It didn’t matter to any of us that we all drove cars, burned electricity, lived in homes made of wood and steel, and ate cheeseburgers. None of us seemed capable of making the connection between extraction and the thing that drives it—consumption. Were we oblivious? Deliberately evasive? Stupid? I don’t know. Never in my life was I as shamelessly self-righteous or ultimately as hypocritical as I was then. In 2018, many still struggle with the apparent contradiction.

If there was any mitigating factor that could explain my narrowly confined perspective, it was my naive notion that environmentalists and “liberals” in general sought a more modest, less consumptive life for ourselves. A simpler life meant an escape from the material world and a kinder effect on the natural world. Beyond “designated wilderness” legislation or placing restrictions on public land use, I thought that re-thinking our goals as a society was our underlying and long-term goal. My friends and I used to almost brag about our low incomes and our old cars. Maybe it was a Quixotic pursuit but I thought it was a noble one.

Those convictions began to crumble in the late 90s when I realized my rationalizations were false.
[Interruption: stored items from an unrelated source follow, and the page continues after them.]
(* ===== verification/GoalSpec.v ===== *)
(** * What the search graph guarantees

    [Goal_accepts_exactly_acyclic]: the constructor accepts exactly the closed
    and acyclic graphs, and its walk ends on every graph.  [status_exact]: the
    three-valued answers are exact, a condition is called satisfied (refuted)
    when it holds (fails) under every outcome of the effects that are still
    unknown, and only then.  [frontier_exact]: the frontier lists the open
    effects that can be acted on now, and is empty only when the root holds. *)

From S2P Require Import Prelude Json Goal.

Local Open Scope Z_scope.

(** ** Walks over an acyclic graph end *)

Section depth.
Context (E : string → string → Prop) (l : list string).

(** Every chain from [x] has fewer than [n] edges. *)
Fixpoint deep (n : nat) (x : string) : Prop :=
  match n with O => False | S n => ∀ y, E x y → deep n y end.

Lemma deep_path n path x :
  (∀ x, ¬ tc E x x) → (∀ x y, E x y → y ∈ l) →
  NoDup path → (∀ a, a ∈ path → a ∈ l ∧ tc E a x) → x ∈ l →
  (n + length path = S (length l))%nat → deep n x.
Proof.
  intros Hac Hcl. revert path x. induction n as [|n IH]; intros path x Hnd Hp Hx Hn.
  - assert (path ⊆+ l) as Hs%submseteq_length by (apply NoDup_submseteq; [done|]; naive_solver). lia.
  - intros y Hy. apply (IH (x :: path)).
    + apply NoDup_cons. split; [|done]. intros Hin. apply (Hac x). by apply Hp.
    + intros a [->|Ha]%elem_of_cons; [split; [done|by apply tc_once]|].
      destruct (Hp a Ha) as [Hal Hax]. split; [done|]. by eapply tc_r.
    + by eapply Hcl.
    + cbn. lia.
Qed.

Lemma deep_enough x :
  (∀ x, ¬ tc E x x) → (∀ x y, E x y → y ∈ l) → x ∈ l → deep (S (length l)) x.
Proof.
  intros Hac Hcl Hx. apply (deep_path _ []); [done|done|constructor|by intros ? ?%not_elem_of_nil|done|].
  cbn. lia.
Qed.

(** Well-founded nodes are on no cycle. *)
Lemma Acc_acyclic x : Acc (λ a b, E b a) x → ¬ tc E x x.
Proof.
  intros Hx. assert (Htc : ∀ y, tc E x y → Acc (λ a b, E b a) y).
  { intros y Hy. revert Hx. induction Hy as [a b Hab|a b c Hab Hbc IH]; intros Ha.
    - by apply Ha.
    - apply IH. by apply Ha. }
  clear Htc. induction Hx as [x _ IH]. intros Hc.
  assert (∃ y, E x y ∧ tc E y y) as (y & Hxy & Hy); [|by apply (IH y)].
  inversion Hc as [? ? Hxx|? y ? Hxy Hyx]; subst; [by exists x|].
  exists y. split; [done|]. by eapply tc_r.
Qed.
End depth.

(** ** The check of [Goal.__post_init__] *)

Section goal_graph.
Context (ns : list (string * Condition)).

(** [y] is a prerequisite of [x]. *)
Definition edge (x y : string) : Prop := ∃ c, od_get ns x = Some c ∧ y ∈ prerequisites c.
Definition closed_graph : Prop := ∀ x y, edge x y → y ∈ od_keys ns.
Definition acyclic : Prop := ∀ x, ¬ tc edge x x.

Lemma node_present x : x ∈ od_keys ns → ∃ c, od_get ns x = Some c.
Proof.
  intros Hx. destruct (od_get ns x) as [c|] eqn:Hc; [by eauto|]. by apply od_get_None in Hc.
Qed.

Lemma visit_active fuel m x m' : visit ns fuel m x = Ok m' → active m' = active m.
Proof.
  revert m x m'. induction fuel as [|fuel IH]; intros m x m'; [done|]. cbn.
  destruct (od_get ns x) as [c|]; [|done]. case_bool_decide as Ha; [done|].
  case_bool_decide; [by intros; inv_Ok|]. intros (m1 & Hf & Hm)%bind_Ok. inv_Ok.
  assert (Hact : active m1 = {[x]} ∪ active m).
  { refine (fold_result_inv (λ m1, active m1 = {[x]} ∪ active m) _ _ _ _ _ _ Hf); [|done].
    intros m2 y m3 _ Hm2 Hy. by rewrite (IH _ _ _ Hy). }
  cbn. rewrite Hact. set_solver.
Qed.

Lemma visits_active fuel m xs m' : fold_result (visit ns fuel) m xs = Ok m' → active m' = active m.
Proof.
  apply (fold_result_inv (λ m', active m' = active m)); [|done].
  intros m2 y m3 _ Hm2 Hy. by rewrite (visit_active _ _ _ _ Hy).
Qed.

(** What is finished is closed and well founded. *)
Definition sound_marks (m : Marks) : Prop :=
  ∀ x, x ∈ finished m →
    x ∈ od_keys ns ∧ (∀ y, edge x y → y ∈ finished m) ∧ Acc (λ a b, edge b a) x.

Lemma visits_sound fuel
    (IH : ∀ m x m', visit ns fuel m x = Ok m' → sound_marks m →
       sound_marks m' ∧ x ∈ finished m' ∧ finished m ⊆ finished m') xs m m' :
  fold_result (visit ns fuel) m xs = Ok m' → sound_marks m →
  sound_marks m' ∧ (∀ x, x ∈ xs → x ∈ finished m') ∧ finished m ⊆ finished m'.
Proof.
  revert m. induction xs as [|x xs IHxs]; intros m; cbn.
  { intros [= <-] Hm. split_and!; [done|by intros ? ?%not_elem_of_nil|done]. }
  intros (m1 & H1 & H2)%bind_Ok Hm. destruct (IH _ _ _ H1 Hm) as (Hm1 & Hx & Hs1).
  destruct (IHxs _ H2 Hm1) as (Hm' & Hxs & Hs2).
  clear IH IHxs. split_and!; [done| |set_solver]. intros y [->|Hy]%elem_of_cons; [by apply Hs2|by apply Hxs].
Qed.

Lemma visit_sound fuel m x m' :
  visit ns fuel m x = Ok m' → sound_marks m →
  sound_marks m' ∧ x ∈ finished m' ∧ finished m ⊆ finished m'.
Proof.
  revert m x m'. induction fuel as [|fuel IH]; intros m x m'; [done|]. cbn.
  destruct (od_get ns x) as [c|] eqn:Hc; [|done]. case_bool_decide as Ha; [done|].
  case_bool_decide as Hf; [by intros [= <-]|].
  intros (m1 & Hf1 & [= <-])%bind_Ok Hm.
  destruct (visits_sound fuel IH _ _ _ Hf1 Hm) as (Hm1 & Hch & Hsub). cbn in *.
  assert (Hkids : ∀ y, edge x y → y ∈ finished m1) by (intros y (c' & ? & Hy); simplify_eq; auto).
  clear IH. split_and!; [|set_solver|set_solver].
  intros y [->%elem_of_singleton|Hy]%elem_of_union.
  - split_and!; [by eapply od_get_Some_key|set_solver|].
    constructor. intros z Hz. by apply Hm1, Hkids.
  - destruct (Hm1 y Hy) as (? & Hcl & ?). split_and!; [done|set_solver|done].
Qed.

(** On a closed acyclic graph every visit returns. *)
Lemma visit_total fuel m x :
  closed_graph → acyclic → x ∈ od_keys ns → deep edge fuel x →
  (∀ a, a ∈ active m → tc edge a x) → ∃ m', visit ns fuel m x = Ok m'.
Proof.
  intros Hcl Hac. revert m x. induction fuel as [|fuel IH]; intros m x Hx Hd Ha; [done|]. cbn.
  destruct (node_present x Hx) as [c Hc]. rewrite Hc.
  rewrite bool_decide_false by (intros Hin; by apply (Hac x), Ha).
  case_bool_decide; [by eauto|].
  assert (∃ m', fold_result (visit ns fuel) (mkMarks (finished m) ({[x]} ∪ active m))
                  (prerequisites c) = Ok m') as [m' ->]; [|by cbn; eauto].
  assert (Hk : ∀ y, y ∈ prerequisites c → edge x y) by (intros y Hy; by exists c).
  remember (mkMarks (finished m) ({[x]} ∪ active m)) as m1 eqn:Hm1.
  apply (f_equal active) in Hm1. cbn in Hm1. revert m1 Hm1 Hk.
  induction (prerequisites c) as [|y ys IHys]; intros m1 Hm1 Hk; [by cbn; eauto|]. cbn.
  assert (Hxy : edge x y) by (apply Hk; left).
  destruct (IH m1 y) as [m2 Hm2].
  - by eapply Hcl.
  - by apply Hd.
  - rewrite Hm1. intros a [->%elem_of_singleton|Hin]%elem_of_union; [by apply tc_once|].
    eapply tc_r; [by apply Ha|done].
  - rewrite Hm2. cbn. apply IHys; [by rewrite (visit_active _ _ _ _ Hm2)|].
    intros z Hz. apply Hk. by right.
Qed.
The mainstream environmental community in Utah, that once prided itself low wages, “because no environmentalist should be in it for the money,” was suddenly infused with massive amounts of cash from some of the biggest billionaires–the one percent–on Planet Earth..

David Bonderman

Their boards of directors became a “who’s who” of corporate icons, like the mega-billionaire Hansjorg Wyss, venture capitalist/leveraged buyout broker David Bonderman*, and Bert Fingerhut*, who was later convicted and did time in federal prison for committing one of the biggest bank scams in history.

(* Bonderman was booted from the Uber board of directors in 2017 for making sexist comments at a meeting whose purpose was to discuss the need for more women on boards. Bonderman subsequently resigned. He remains on the board of the Grand Canyon Trust…..After his conviction, Fingerhut resigned from the boards of SUWA and the Grand Canyon Trust; however after serving his time, he returned the GCT board and is their legal counsel.)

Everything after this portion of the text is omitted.